The Halton County Radial Railway is a working museum of electric streetcars, other railway vehicles, buses and trolleybuses. It is operated by the Ontario Electric Railway Historical Association (OERHA). It is focused primarily on the history of the Toronto Transit Commission (TTC) and its predecessor, the Toronto Transportation Commission, Its collection includes PCC, Peter Witt, CLRV and ALRV, and earlier cars from the Toronto streetcar system as well as G-series and M-series Toronto subway cars.

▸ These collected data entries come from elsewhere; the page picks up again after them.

(* ===== verification/EmuExec.v ===== *)
(** Whole executions: what [beam_emu_execute_code] (src/emulator/beam_emu.c)
    guarantees from entry to return. *)
From S2P Require Import Prelude Memory Term Alloc LinkedList Mailbox Process ProcessInv.
From S2P Require Import Bif Emu EmuFrame EmuInv.
From stdpp Require Import options.

Section Exec.
Context {A : Type} `{AllocSpec A}.
Implicit Types (s : vm A) (i : beam_instruction) (code : list beam_instruction).

(** Only the control block of [p] may change, and it stays. *)
Definition only (p : Z) s s' : Prop :=
  (∀ q, q ≠ p → procs s' !! q = procs s !! q) ∧
  (is_Some (procs s !! p) → is_Some (procs s' !! p)).

#[export] Instance only_preorder p : PreOrder (only p).
Proof.
  split; [by split|]. intros s1 s2 s3 [H1 H2] [H3 H4]. split; [|auto].
  intros q Hq. by rewrite H3, H1.
Qed.

Lemma touches_only p s s' : touches p s s' → only p s s'.
Proof. intros Ht. split; [apply Ht|]. by apply touches_is_Some. Qed.

Lemma put_proc_only p pr s : only p s (put_proc p pr s).
Proof.
  split; simpl; [intros q Hq; by rewrite lookup_insert_ne|]. rewrite lookup_insert_eq. eauto.
Qed.

Lemma set_state_only p st s s' : beam_process_set_state p st s = Some s' → only p s s'.
Proof. intros. by eapply touches_only, set_state_touches. Qed.

Lemma upd_frame_only p f s s' : upd_frame p f s = Some s' → only p s s'.
Proof. unfold upd_frame, upd_proc. intros. inv_bind. simplify_eq. apply put_proc_only. Qed.

Lemma exec_instr_only code p ip i s c s' :
  exec_instr code p ip i s = Some (c, s') → only p s s'.
Proof.
  intros Hs. destruct (decide (opcode_of_value (opcode i) = Some BEAM_OP_WAIT)) as [Hw|Hw].
  - unfold exec_instr in Hs. rewrite Hw in Hs. unfold op_wait in Hs.
    apply bind_Some in Hs as (s1 & H1 & Hs). apply bind_Some in Hs as (s2 & H2 & Hs).
    simplify_eq. etrans; [by eapply upd_frame_only|by eapply set_state_only].
  - by eapply touches_only, exec_instr_touches.
Qed.

Lemma emu_step_only code p ip s c s' : emu_step code p ip s = Some (c, s') → only p s s'.
Proof.
  intros Hs. unfold emu_step in Hs. apply bind_Some in Hs as (i & _ & Hs).
  apply bind_Some in Hs as (s1 & Hc & Hs). apply bind_Some in Hs as (r & _ & Hs).
  assert (only p s s1).
  { unfold beam_process_consume_reductions in Hc. destruct (p =? NULL); [by simplify_eq|].
    apply bind_Some in Hc as (pr & Hp & Hc). apply bind_Some in Hc as (x & _ & Hc).
    simplify_eq. apply put_proc_only. }
  etrans; [done|]. destruct (r <=? 0).
  - apply bind_Some in Hs as (s2 & H2 & Hs). simplify_eq. by eapply set_state_only.
  - by eapply exec_instr_only.
Qed.

(** ** From entry to return *)

(** The frame on entry: a process that never ran returns past the end. *)
Definition entry_proc code (pr : beam_process) : beam_process :=
  let f := frame pr in
  if (cp f =? 0) && (ip f =? 0)
  then set_p_frame (set_fr_cp (u32 (Z.of_nat (length code))) f) pr else pr.

Lemma execute_entry p code s r out s' :
  beam_emu_execute_code p code s = Returned r out s' →
  (r = BEAM_ERR_INVALID_ARG ∧ out = None ∧ s' = s ∧ (p = NULL ∨ code = [])) ∨
  (p ≠ NULL ∧ code ≠ [] ∧ ∃ pr, procs s !! p = Some pr ∧
     emu_loop (emu_fuel (entry_proc code pr)) code p (ip (frame pr))
       (put_proc p (entry_proc code pr) s) = Returned r out s').
Proof.
  unfold beam_emu_execute_code. destruct (Z.eqb_spec p NULL) as [->|Hp]; cbn [orb].
  { intros [= <- <- <-]. left. auto. }
  destruct (Z.eqb_spec (Z.of_nat (length code)) 0) as [Hl|Hl].
  { intros [= <- <- <-]. left. destruct code; [by auto|done]. }
  destruct (procs s !! p) as [pr|]; [|done]. intros Hx. right.
  split_and!; [done|by intros ->|]. exists pr. split; [done|exact Hx].
Qed.

Lemma entry_proc_ok code pr : proc_ok pr → proc_ok (entry_proc code pr).
Proof. intros []. unfold entry_proc. case_match; by split. Qed.

Lemma entry_proc_same code pr :
  heap (entry_proc code pr) = heap pr ∧ heap_capacity (entry_proc code pr) = heap_capacity pr ∧
  mailbox (entry_proc code pr) = mailbox pr ∧ ip (frame (entry_proc code pr)) = ip (frame pr) ∧
  reductions (entry_proc code pr) = reductions pr.
Proof. unfold entry_proc. by case_match. Qed.

(** A run keeps the machine invariant, the blocks of other structures, and
    every other process. *)
Lemma execute_ok p code s r out s' B own :
  vm_ok s B own → beam_emu_execute_code p code s = Returned r out s' →
  only p s s' ∧ ∃ B' own', vm_ok s' B' own' ∧ keeps_unowned B own B' own'.
Proof.
  intros Hok Hx. destruct (execute_entry _ _ _ _ _ _ Hx)
    as [(_ & _ & -> & _)|(Hnn & _ & pr & Hp & Hl)]; [split; [done|by eauto]|].
  set (X := filter (λ x, own !! x.1 = None) B : blocks).
  destruct (entry_proc_same code pr) as (E1 & E2 & E3 & _).
  assert (Hfin : only p s s' ∧ vm_good X s').
  { revert Hl. refine (emu_loop_inv code p (λ _ s', only p s s' ∧ vm_good X s')
      (λ _ _ s', only p s s' ∧ vm_good X s') _ _ _ _ _ _ _ _ _).
    - intros ip s1 c s2 [Ho Hg] Hs.
      pose proof (emu_step_good X _ _ _ _ _ _ Hg Hs). pose proof (emu_step_only _ _ _ _ _ _ Hs).
      assert (only p s s2) by (by etrans). destruct c; simpl; done.
    - intros ip s1 x s2 [Ho Hg] _ Hs. split; [etrans; [done|by eapply upd_frame_only]|].
      by eapply good_set_ip.
    - split; [apply put_proc_only|]. exists B, own. split.
      + eapply vm_ok_put_proc; [done|done| |done..]. apply entry_proc_ok.
        by destruct (vo_proc _ _ _ Hok _ _ Hp) as (_ & ? & _).
      + intros q k Hq. apply map_lookup_filter_Some in Hq. done. }
  destruct Hfin as (Ho & B' & own' & Hok' & HX). split; [done|]. exists B', own'.
  split; [done|]. intros q k Hq Hqo. apply HX. by apply map_lookup_filter_Some.
Qed.

(** The fuel of the model is never what ends a run. *)
Lemma execute_fuel p code s : beam_emu_execute_code p code s ≠ OutOfFuel.
Proof.
  unfold beam_emu_execute_code. destruct (Z.eqb_spec p NULL) as [|Hnn]; cbn [orb]; [done|].
  destruct (_ =? 0); [done|]. destruct (procs s !! p) as [pr|]; [|done].
  fold (entry_proc code pr).
  apply (emu_loop_fuel _ _ _ _ _ (entry_proc code pr)); [done|apply lookup_insert_eq|].
  unfold emu_fuel. lia.
Qed.

End Exec.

The museum is open to the public, with rides on many of its vehicles. It is located between the villages of Rockwood and Campbellville in Milton, Ontario, Canada, along part of the Toronto Suburban Railway's former right-of-way. The tracks conform to the TTC's track gauge of , which is  wider than . Vehicles from other systems must be altered to accommodate the tracks, and cars intended for third-rail power must be reconfigured for use with overhead wire. In 1889, electric railway service on routes radiating from Toronto, Ontario began. An Ontario Historical Plaque was erected at the Halton County Radial Railway Museum by the province to commemorate the Radial Railways' role in Ontario's heritage. 
Museum Peter Witt streetcars can be seen in the 2005 film Cinderella Man on the streets of Toronto to give it a 1930s New York City appearance.

History
The Halton County Radial Railway and the OERHA was formed in 1953 by a group of men who wanted to save Toronto Transit Commission streetcar 1326 from being sent to the scrap yard. After the donation of this streetcar, the dream grew. Land that used to be a part of the Toronto Suburban Railway in Nassagaweya Township was acquired, and subsequently, a number of other street and radial cars were eventually rescued. The museum's grand opening took place in 1972.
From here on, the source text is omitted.